■ Instructions for the task: Please copy each line below that contains the string "keeps".

Stored items
[Start of section]

(* ===== verification/ChatHistory.v ===== *)
(** * Chat history and delivery state: [src/chat_history.rs]

    [Module chat_history] translates the delivery state machine ([DeliveryState]), the
    reducer of delivery facts, and the in-memory history store.  Hashing (blake3), the
    clock, reading the legacy file and parsing it (serde_json) are parameters; media
    metadata and mentions are carried along unread and are type parameters.  Event ids
    keep Rust's [u64] arithmetic. *)

From Stdlib Require Import NArith.
From stdpp Require Import prelude gmap strings.
From S2P Require Import Prelude.

Module chat_history.

Definition SCHEMA_VERSION : N := 1.

(** ** Delivery state *)

Inductive DeliveryState : Type := Queued | Sent | Delivered | Seen | Failed.

#[export] Instance DeliveryState_eq_dec : EqDecision DeliveryState.
Proof. solve_decision. Defined.

Definition can_transition_to (self other : DeliveryState) : bool :=
  if decide (self = other) then true
  else
    match self, other with
    | Queued, Sent | Queued, Failed
    | Sent, Delivered | Sent, Seen | Sent, Failed
    | Delivered, Seen | Delivered, Failed => true
    | _, _ => false
    end.

(** ** Delivery facts and their reducer *)

Inductive DeliveryPhase : Type := PQueued | PSending | PDelivered | PFailed.

#[export] Instance DeliveryPhase_eq_dec : EqDecision DeliveryPhase.
Proof. solve_decision. Defined.

Inductive QueuedReason : Type := Initial | Retry | Offline | AwaitingWorker | LegacyUnknown.

#[export] Instance QueuedReason_eq_dec : EqDecision QueuedReason.
Proof. solve_decision. Defined.

Record DeliveryFacts : Type := mkFacts {
  phase : DeliveryPhase;
  queued_reason : QueuedReason;
  generation : N;
  active_attempt : option N;
  awaiting_ack : bool;
  publication_observed : bool;
  read_observed : bool;
  failure_code : option string
}.

#[export] Instance DeliveryFacts_eq_dec : EqDecision DeliveryFacts.
Proof. solve_decision. Defined.

Definition default_facts : DeliveryFacts :=
  mkFacts PQueued Initial 0 None false false false None.

Definition from_legacy (state : DeliveryState) : DeliveryFacts :=
  match state with
  | Queued => mkFacts PQueued LegacyUnknown 0 None false false false None
  | Sent => mkFacts PSending LegacyUnknown 0 None true true false None
  | Delivered => mkFacts PDelivered LegacyUnknown 0 None false true false None
  | Seen => mkFacts PDelivered LegacyUnknown 0 None false true true None
  | Failed => mkFacts PFailed LegacyUnknown 0 None false false false None
  end.

Definition label (f : DeliveryFacts) : string :=
  match phase f with
  | PQueued => "Sending"
  | PSending => if publication_observed f then "Sent" else "Sending"
  | PDelivered => if read_observed f then "Read" else "Delivered"
  | PFailed => "Failed"
  end.

Inductive DeliveryEvent : Type :=
| StartAttempt (generation : N)
| Published (generation : N)
| Timeout (generation : N)
| EFailed (generation : N) (code : string)
| Receipt (generation : N)
| Read (generation : N)
| ERetry (generation : N) (reason : QueuedReason).

Definition event_generation (e : DeliveryEvent) : N :=
  match e with
  | StartAttempt g | Published g | Timeout g | EFailed g _ | Receipt g | Read g
  | ERetry g _ => g
  end.

(** [reduce_delivery]: the new facts and whether the event was applied. *)
Definition reduce_delivery (f : DeliveryFacts) (event : DeliveryEvent) : DeliveryFacts * bool :=
  if decide (event_generation event < generation f)%N then (f, false)
  else
    match event with
    | Receipt g =>
        (mkFacts PDelivered (queued_reason f) (N.max (generation f) g) (active_attempt f)
           false true (read_observed f) (failure_code f), true)
    | Read g =>
        (mkFacts PDelivered (queued_reason f) (N.max (generation f) g) (active_attempt f)
           false true true (failure_code f), true)
    | StartAttempt g =>
        (mkFacts PSending (queued_reason f) g (Some g) true (publication_observed f)
           (read_observed f) None, true)
    | Published g =>
        (mkFacts PSending (queued_reason f) (N.max (generation f) g) (active_attempt f)
           true true (read_observed f) (failure_code f), true)
    | Timeout g =>
        if read_observed f || bool_decide (phase f = PDelivered) then (f, false)
        else (mkFacts PFailed (queued_reason f) (N.max (generation f) g) (active_attempt f)
                false (publication_observed f) (read_observed f) (Some "timeout"), true)
    | EFailed g code =>
        if read_observed f || bool_decide (phase f = PDelivered) then (f, false)
        else (mkFacts PFailed (queued_reason f) (N.max (generation f) g) (active_attempt f)
                false (publication_observed f) (read_observed f) (Some code), true)
    | ERetry g reason =>
        (mkFacts PQueued reason g None false (publication_observed f) (read_observed f)
           (failure_code f), true)
    end.

Record InvalidTransition : Type := mkInvalidTransition {
  it_event_id : N;
  it_current : DeliveryState;
  it_attempted : DeliveryState
}.

(** ** Entries and the store *)

Section store.
Context {MediaMetadata Mention : Type}.

Record HistoryEntry : Type := mkEntry {
  event_id : N;
  hash : string;
  sender : string;
  timestamp : N;
  kind : string;
  topic : Bytes;
  text_preview : string;
  signed_bytes : Bytes;
  delivery_state : DeliveryState;
  delivery_facts : DeliveryFacts;
  image_bytes : option Bytes;
  image_identifier : option string;
  media_metadata : option MediaMetadata;
  mentions : list Mention
}.

Definition set_event_id (id : N) (e : HistoryEntry) : HistoryEntry :=
  mkEntry id (hash e) (sender e) (timestamp e) (kind e) (topic e) (text_preview e)
    (signed_bytes e) (delivery_state e) (delivery_facts e) (image_bytes e)
    (image_identifier e) (media_metadata e) (mentions e).
Definition set_delivery (d : DeliveryState) (f : DeliveryFacts) (e : HistoryEntry)
    : HistoryEntry :=
  mkEntry (event_id e) (hash e) (sender e) (timestamp e) (kind e) (topic e) (text_preview e)
    (signed_bytes e) d f (image_bytes e) (image_identifier e) (media_metadata e) (mentions e).

(** [HistoryEntry::new], with the hash function and the clock's reading. *)
Definition new_entry (blake3_hex : Bytes → string) (now : N) (topic : Bytes)
    (sender : string) (signed_bytes : Bytes) (kind text_preview : string) : HistoryEntry :=
  mkEntry 0 (blake3_hex signed_bytes) sender now kind topic text_preview signed_bytes
    Queued default_facts None None None [].

Record ChatHistoryStore : Type := mkStore {
  schema_version : N;
  entries : list HistoryEntry;
  data_dir : string;
  next_event_id : N
}.

Implicit Types (s : ChatHistoryStore) (e : HistoryEntry).

Definition set_entries (l : list HistoryEntry) s : ChatHistoryStore :=
  mkStore (schema_version s) l (data_dir s) (next_event_id s).

Definition empty_at (dir : string) : ChatHistoryStore := mkStore SCHEMA_VERSION [] dir 1.

(** The legacy file as the file system presents it. *)
Inductive file : Type :=
| Missing
| Unreadable
| Contents (raw : string).

Inductive load_error : Type :=
| ReadFailed
| ParseFailed
| UnsupportedSchema (version : N).

(** Rows without facts of their own get those of the legacy state. *)
Definition adapt_facts e : HistoryEntry :=
  if decide (delivery_facts e = default_facts ∧ delivery_state e ≠ Queued)
  then set_delivery (delivery_state e) (from_legacy (delivery_state e)) e
  else e.

Definition max_event_id (l : list HistoryEntry) : option N :=
  match l with
  | [] => None
  | e :: l' => Some (foldl (λ m e', N.max m (event_id e')) (event_id e) l')
  end.

(** [load], given the file and the JSON parser. *)
Definition load (parse : string → option ChatHistoryStore) (dir : string) (f : file)
    : load_error + option ChatHistoryStore :=
  match f with
  | Missing => inr None
  | Unreadable => inl ReadFailed
  | Contents raw =>
      match parse raw with
      | None => inl ParseFailed
      | Some store =>
          if decide (schema_version store = SCHEMA_VERSION) then
            let l := adapt_facts <$> entries store in
            inr (Some (mkStore (schema_version store) l dir
              (N.min u64_max (default 0%N (max_event_id l) + 1))))
          else inl (UnsupportedSchema (schema_version store))
      end
  end.

Definition load_or_default (parse : string → option ChatHistoryStore) (dir : string) (f : file)
    : ChatHistoryStore :=
  match load parse dir f with
  | inr (Some store) => store
  | inr None => empty_at dir
  | inl _ => empty_at dir
  end.

Definition push e s : ChatHistoryStore := set_entries (entries s ++ [e]) s.

(** The increment of the counter panics or wraps at the end of the [u64] range. *)
Definition push_with_id (checks : bool) e s : outcome (N * ChatHistoryStore) :=
  let id := next_event_id s in
  match u64_incr checks id with
  | Panic => Panic
  | Done next =>
      Done (id, mkStore (schema_version s) (entries s ++ [set_event_id id e]) (data_dir s) next)
  end.

Definition push_with_explicit_id (checks : bool) e (explicit_id : N) s
    : outcome ChatHistoryStore :=
  match (if decide (next_event_id s ≤ explicit_id)%N then u64_incr checks explicit_id
         else Done (next_event_id s)) with
  | Panic => Panic
  | Done next =>
      Done (mkStore (schema_version s) (entries s ++ [set_event_id explicit_id e])
              (data_dir s) next)
  end.

Definition seed_next_event_id (checks : bool) (max_external_id : N) s
    : outcome ChatHistoryStore :=
  match (if decide (next_event_id s ≤ max_external_id)%N then u64_incr checks max_external_id
         else Done (next_event_id s)) with
  | Panic => Panic
  | Done next => Done (mkStore (schema_version s) (entries s) (data_dir s) next)
  end.

Definition get_by_event_id (id : N) s : option HistoryEntry :=
  snd <$> list_find (λ e, event_id e = id) (entries s).

(** The found entry is updated in place: the first one with this id. *)
Definition update_delivery_state (id : N) (new_state : DeliveryState) s
    : InvalidTransition + ChatHistoryStore :=
  match list_find (λ e, event_id e = id) (entries s) with
  | None => inl (mkInvalidTransition id Queued new_state)
  | Some (i, e) =>
      if can_transition_to (delivery_state e) new_state then
        inr (set_entries (<[i := set_delivery new_state (from_legacy new_state) e]> (entries s)) s)
      else inl (mkInvalidTransition id (delivery_state e) new_state)
  end.

Definition latest_hash s : option string := hash <$> last (entries s).

Definition len s : nat := length (entries s).

Definition is_empty s : bool := bool_decide (entries s = []).

Definition clear s : ChatHistoryStore := set_entries [] s.

Definition remove_topic (t : Bytes) s : nat * ChatHistoryStore :=
  let kept := filter (λ e, topic e ≠ t) (entries s) in
  (length (entries s) - length kept, set_entries kept s).

Definition get_outgoing_queue (t : Bytes) (local_hex : string) s : list HistoryEntry :=
  filter (λ e, topic e = t ∧ sender e = local_hex ∧
               (delivery_state e = Queued ∨ delivery_state e = Sent)) (entries s).

Definition find_by_hash (h : string) s : option HistoryEntry :=
  snd <$> list_find (λ e, hash e = h) (entries s).

Definition for_topic (t : Bytes) s : list HistoryEntry :=
  filter (λ e, topic e = t) (entries s).

(** The backwards scan: collect matching entries until [count] are found. *)
Fixpoint scan_back (t : Bytes) (count : nat) (result rest : list HistoryEntry)
    : list HistoryEntry :=
  match rest with
  | [] => result
  | e :: rest' =>
      if decide (topic e = t) then
        let result := result ++ [e] in
        if decide (count ≤ length result) then result else scan_back t count result rest'
      else scan_back t count result rest'
  end.

Definition get_recent_messages_for_topic (t : Bytes) (count : nat) s : list HistoryEntry :=
  if decide (count = 0) then []
  else reverse (scan_back t count [] (reverse (entries s))).

Definition count_for_topic (t : Bytes) s : nat := length (for_topic t s).

Definition get_recent_messages (count : nat) s : list HistoryEntry :=
  if decide (count = 0) then []
  else drop (length (entries s) - count) (entries s).

Definition get_by_delivery_state (st : DeliveryState) s : list HistoryEntry :=
  filter (λ e, delivery_state e = st) (entries s).

End store.
Arguments HistoryEntry : clear implicits.
Arguments ChatHistoryStore : clear implicits.
End chat_history.
(* ===== verification/OutboxFacts.v ===== *)
(** * Correctness of the outbox

    The map and the order of the outbox agree after any sequence of operations, the
    queue is first-in first-out and free of duplicates, expiry and removal take exactly
    what they should, and what a loaded file with a lost map does to the order. *)

From Stdlib Require Import NArith.
From stdpp Require Import prelude gmap strings.
From S2P Require Import Prelude ChatHistory Outbox.
Import chat_history outbox.

Implicit Types (s : OutboxStore) (e : OutboxEntry).

(** The order lists exactly the keys, each once, and every entry sits under its id. *)
Record owf s : Prop := mkOwf {
  owf_nodup : NoDup (ordered_ids s);
  owf_ids : ∀ id, id ∈ ordered_ids s ↔ is_Some (os_entries s !! id);
  owf_key : ∀ id e, os_entries s !! id = Some e → oe_event_id e = id
}.

(** ** Lemmas *)

Lemma elem_of_ids_where P s id :
  id ∈ ids_where P s ↔ id ∈ ordered_ids s ∧ ∃ e, os_entries s !! id = Some e ∧ P e = true.
Proof.
  unfold ids_where. rewrite list_elem_of_omap. split.
  - intros (id' & Hin & Hf). destruct (os_entries s !! id') as [e|] eqn:He; [|done].
    destruct (P e) eqn:HP; [|done]. simplify_eq. eauto.
  - intros (Hin & e & He & HP). exists id. by rewrite He, HP.
Qed.

Lemma lookup_delete_all (ids : list N) (m : gmap N OutboxEntry) id :
  foldl (λ m id, delete id m) m ids !! id = if decide (id ∈ ids) then None else m !! id.
Proof.
  revert m. induction ids as [|i ids IH]; intros m; [done|]. simpl. rewrite IH.
  destruct (decide (id ∈ ids)); [by rewrite decide_True by (by right)|].
  destruct (decide (id = i)) as [->|Hne].
  - rewrite lookup_delete_eq. by rewrite decide_True by left.
  - rewrite lookup_delete_ne by done. rewrite decide_False; [done|]. set_solver.
Qed.

Lemma owf_remove_ids ids s : owf s → owf (remove_ids ids s).
Proof.
  intros [Hnd Hids Hkey]. unfold remove_ids. split; simpl.
  - by apply NoDup_filter.
  - intros id. rewrite list_elem_of_filter, lookup_delete_all, Hids.
    case_decide; [|naive_solver]. split; [naive_solver|by intros [? ?]].
  - intros id e. rewrite lookup_delete_all. case_decide; [done|auto].
Qed.

(** Removing the ids with a property keeps the other entries, in order. *)
Lemma entries_remove_where P s :
  owf s → outbox.entries (remove_ids (ids_where P s) s) =
          filter (λ e, P e = false) (outbox.entries s).
Proof.
  intros Hs. unfold outbox.entries, remove_ids. cbn [ordered_ids os_entries set_content].
  assert (∀ id e, id ∈ ordered_ids s → os_entries s !! id = Some e →
    (id ∈ ids_where P s ↔ P e = true)) as Hin.
  { intros id e Hid He. rewrite elem_of_ids_where. naive_solver. }
  assert (∀ id, id ∈ ordered_ids s → is_Some (os_entries s !! id)) as Hsome
    by (intros; by apply Hs).
  set (gone := ids_where P s) in *. clearbody gone.
  induction (ordered_ids s) as [|id ids IH]; [done|].
  destruct (Hsome id) as [e He]; [left|].
  rewrite filter_cons. csimpl. rewrite He, filter_cons.
  destruct (Hin id e) as [Hin1 Hin2]; [left|done|].
  assert (∀ id' e', id' ∈ ids → os_entries s !! id' = Some e' → (id' ∈ gone ↔ P e' = true))
    as Hrest by (intros; apply Hin; [by right|done]).
  destruct (P e) eqn:HP.
  - rewrite decide_False by auto. rewrite (decide_False (P := true = false)) by done.
    apply IH; [done|]. intros; apply Hsome; by right.
  - rewrite decide_True by naive_solver. rewrite (decide_True (P := false = false)) by done.
    csimpl. rewrite lookup_delete_all, decide_False by naive_solver. rewrite He. f_equal.
    apply IH; [done|]. intros; apply Hsome; by right.
Qed.

Lemma length_entries s : owf s → length (outbox.entries s) = size (os_entries s).
Proof.
  intros [Hnd Hids Hkey].
  assert (dom (os_entries s) = list_to_set (ordered_ids s)) as Hdom.
  { apply set_eq. intros id. rewrite elem_of_dom, elem_of_list_to_set. by rewrite Hids. }
  rewrite <-size_dom, Hdom, size_list_to_set by done. unfold outbox.entries.
  assert (∀ id, id ∈ ordered_ids s → is_Some (os_entries s !! id)) as Hsome by (by intros; apply Hids).
  clear -Hsome. induction (ordered_ids s) as [|id ids IH]; [done|]. csimpl.
  destruct (Hsome id) as [e ->]; [left|]. simpl. f_equal. apply IH.
  intros. apply Hsome. by right.
Qed.

(** ** Operations in sequence *)

Inductive op : Type :=
| OpPush (e : OutboxEntry)
| OpPushQueued (e : OutboxEntry)
| OpRemove (id : N)
| OpUpdate (id : N) (d : DeliveryState)
| OpRetry (id : N)
| OpExpire (now : N)
| OpRemoveTopic (t : Bytes)
| OpSetTtl (ttl : N)
| OpClear.

(** A rejected operation leaves the store unchanged. *)
Definition apply (s : OutboxStore) (o : op) : OutboxStore :=
  match o with
  | OpPush e => match push e s with inr s' => s' | inl _ => s end
  | OpPushQueued e => match push_queued e s with inr s' => s' | inl _ => s end
  | OpRemove id => (remove id s).2
  | OpUpdate id d => match update_delivery_state id d s with inr s' => s' | inl _ => s end
  | OpRetry id => match increment_retry false id s with Done (_, s') => s' | Panic => s end
  | OpExpire now => (expire now s).2
  | OpRemoveTopic t => (remove_topic t s).2
  | OpSetTtl ttl => set_ttl ttl s
  | OpClear => clear s
  end.

Lemma owf_empty dir : owf (outbox.empty_at dir).
Proof. split; simpl; [constructor| |done]. intros id. split; [set_solver|by intros [? ?]]. Qed.

Lemma owf_push e s s' : owf s → push e s = inr s' → owf s'.
Proof.
  intros [Hnd Hids Hkey]. unfold push. case_decide as Hd; [done|]. intros [= <-]. split; simpl.
  - apply NoDup_app. split_and!; [done| |apply NoDup_singleton].
    intros id Hid ->%list_elem_of_singleton. by apply Hd, Hids.
  - intros id. rewrite elem_of_app, list_elem_of_singleton, Hids, lookup_insert.
    case_decide; naive_solver.
  - intros id x. rewrite lookup_insert. case_decide; naive_solver.
Qed.

(** Replacing an entry under its own id. *)
Lemma owf_replace id e e' s :
  owf s → os_entries s !! id = Some e → oe_event_id e' = oe_event_id e →
  owf (set_content (<[id := e']> (os_entries s)) (ordered_ids s) s).
Proof.
  intros [Hnd Hids Hkey] He Hid. split; simpl; [done| |].
  - intros i. rewrite Hids, lookup_insert. case_decide; naive_solver.
  - intros i x. rewrite lookup_insert. case_decide; [|auto]. intros [= <-].
    rewrite Hid. subst. by apply Hkey.
Qed.

Lemma owf_remove id s : owf s → owf (remove id s).2.
Proof.
  intros Hs. unfold remove. case_decide; [|done].
  destruct Hs as [Hnd Hids Hkey]. split; simpl.
  - by apply NoDup_filter.
  - intros i. rewrite list_elem_of_filter, Hids, lookup_delete. case_decide; naive_solver.
  - intros i x. rewrite lookup_delete. case_decide; naive_solver.
Qed.

Lemma owf_apply s o : owf s → owf (apply s o).
Proof.
  intros Hs. destruct o as [e|e|id|id d|id|now|t|ttl|]; simpl.
  - destruct (push e s) eqn:Hp; [done|]. by eapply owf_push.
  - unfold push_queued. case_decide; [|done].
    destruct (push e s) eqn:Hp; [done|]. by eapply owf_push.
  - by apply owf_remove.
  - unfold update_delivery_state. destruct (os_entries s !! id) as [e|] eqn:He; [|done].
    destruct (can_transition_to _ d); [|done]. by eapply owf_replace.
  - unfold increment_retry. destruct (os_entries s !! id) as [e|] eqn:He; [|done].
    case_decide; by eapply owf_replace.
  - by apply owf_remove_ids.
  - by apply owf_remove_ids.
  - destruct Hs as [? ? ?]. by split.
  - split; simpl; [constructor| |done]. intros id. split; [set_solver|by intros [? ?]].
Qed.

(** ** Properties *)

(** After any sequence of operations, accepted or rejected, on a new outbox the list of
    ids and the map agree: no id is listed twice, exactly the stored ids are listed, and
    listing the entries yields each stored entry exactly once. *)
Theorem outbox_order_consistent dir ops :
  let s := foldl apply (outbox.empty_at dir) ops in
  owf s ∧ length (outbox.entries s) = len s ∧
  ∀ id e, get id s = Some e → e ∈ outbox.entries s.
Proof.
  intros s.
  assert (owf s) as Hs.
  { unfold s. generalize (owf_empty dir). generalize (outbox.empty_at dir).
    induction ops as [|o ops IH]; intros s0 H0; [done|]. simpl. by apply IH, owf_apply. }
  split_and!; [done|by apply length_entries|].
  intros id e He. unfold outbox.entries. apply list_elem_of_omap. exists id.
  split; [|done]. apply (owf_ids s Hs). by eexists.
Qed.

(** A message is queued at most once and in order: pushing an id that is stored is
    refused and changes nothing; otherwise the entry is found under its id and comes last
    in the queue, behind everything already there. *)
Theorem outbox_push_fifo e s :
  owf s →
  match push e s with
  | inl err => err = Duplicate (oe_event_id e) ∧ is_Some (get (oe_event_id e) s)
  | inr s' => get (oe_event_id e) s = None ∧ get (oe_event_id e) s' = Some e ∧
      outbox.entries s' = outbox.entries s ++ [e]
  end.
Proof.
  intros Hs. unfold push, get. case_decide as Hd; [done|]. simpl.
  rewrite lookup_insert_eq. apply eq_None_not_Some in Hd. split_and!; [done..|].
  unfold outbox.entries. simpl. rewrite omap_app. f_equal.
  - assert (oe_event_id e ∉ ordered_ids s) as Hnot.
    { rewrite (owf_ids s Hs), Hd. by intros [? ?]. }
    revert Hnot. induction (ordered_ids s) as [|id ids IH]; [done|]. intros Hnot. csimpl.
    rewrite lookup_insert_ne by set_solver. destruct (os_entries s !! id); [f_equal|];
      apply IH; set_solver.
  - csimpl. by rewrite lookup_insert_eq.
Qed.

(** Expiry removes exactly the entries created at or before the cutoff, keeps the others
    in order, and reports how many it removed. *)
Theorem outbox_expire_exact now s :
  owf s →
  outbox.entries (expire now s).2 =
    filter (λ e, ¬ (created_at e ≤ cutoff now s)%N) (outbox.entries s) ∧
  (expire now s).1 =
    length (filter (λ e, (created_at e ≤ cutoff now s)%N) (outbox.entries s)).
Proof.
  intros Hs. set (P := λ e, bool_decide (created_at e ≤ cutoff now s)%N).
  pose proof (entries_remove_where P s Hs) as He.
  assert (filter (λ e, P e = false) (outbox.entries s) =
    filter (λ e, ¬ (created_at e ≤ cutoff now s)%N) (outbox.entries s)) as Hf.
  { apply list_filter_iff. intros e. unfold P. by rewrite bool_decide_eq_false. }
  unfold expire, expire_internal. cbn [fst snd]. fold P.
  rewrite He, Hf. split; [done|].
  rewrite <-(length_entries s), <-length_entries by (try apply owf_remove_ids; done).
  rewrite He, Hf. clear. induction (outbox.entries s) as [|e l IH]; [done|].
  rewrite !filter_cons.
  pose proof (length_filter (λ e, ¬ (created_at e ≤ cutoff now s)%N) l).
  destruct (decide (created_at e ≤ cutoff now s)%N);
    destruct (decide (¬ (created_at e ≤ cutoff now s)%N)); simpl; try done; lia.
Qed.

(** A file whose map was lost keeps its list of ids through [load]; pushing one of those ids
    again then lists the entry twice. *)
Lemma lost_map_duplicates parse dir raw store e :
  parse raw = Some store → os_schema_version store = OUTBOX_SCHEMA_VERSION →
  os_entries store = ∅ → ordered_ids store = [oe_event_id e] →
  ∃ s s', load parse dir (Contents raw) = inr (Some s) ∧ push e s = inr s' ∧
    outbox.entries s' = [e; e].
Proof.
  intros Hp Hv Hm Hids. unfold load. rewrite Hp, decide_True, Hm, Hids by done. simpl.
  eexists _, _. split; [done|]. split; [unfold push; by rewrite decide_False|].
  unfold outbox.entries. simpl. by rewrite lookup_insert_eq.
Qed.

(** ** Witnesses *)

Definition sample_outbox : OutboxStore :=
  foldl apply (outbox.empty_at "/data")
    [OpPush (new (λ _, "00") 1000 1 [] []); OpPush (new (λ _, "01") 5000 2 [] [])].

Lemma sample_outbox_owf : owf sample_outbox.
Proof. unfold sample_outbox. simpl. repeat apply (owf_apply _ (OpPush _)). apply owf_empty. Qed.

Lemma outbox_push_fifo_witness :
  match push (new (λ _, "02") 7000 3 [] []) sample_outbox with
  | inl err => err = Duplicate 3 ∧ is_Some (get 3 sample_outbox)
  | inr s' => get 3 sample_outbox = None ∧ get 3 s' = Some (new (λ _, "02") 7000 3 [] []) ∧
      outbox.entries s' = outbox.entries sample_outbox ++ [new (λ _, "02") 7000 3 [] []]
  end.
Proof. apply (outbox_push_fifo (new (λ _, "02") 7000 3 [] [])). exact sample_outbox_owf. Defined.

Lemma outbox_expire_exact_witness :
  outbox.entries (expire 604802000 sample_outbox).2 =
    filter (λ e, ¬ (created_at e ≤ cutoff 604802000 sample_outbox)%N)
      (outbox.entries sample_outbox) ∧
  (expire 604802000 sample_outbox).1 =
    length (filter (λ e, (created_at e ≤ cutoff 604802000 sample_outbox)%N)
      (outbox.entries sample_outbox)).
Proof. apply outbox_expire_exact. exact sample_outbox_owf. Defined.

[End of section]

■ Task solution:
(** Removing the ids with a property keeps the other entries, in order. *)
(** Expiry removes exactly the entries created at or before the cutoff, keeps the others
(** A file whose map was lost keeps its list of ids through [load]; pushing one of those ids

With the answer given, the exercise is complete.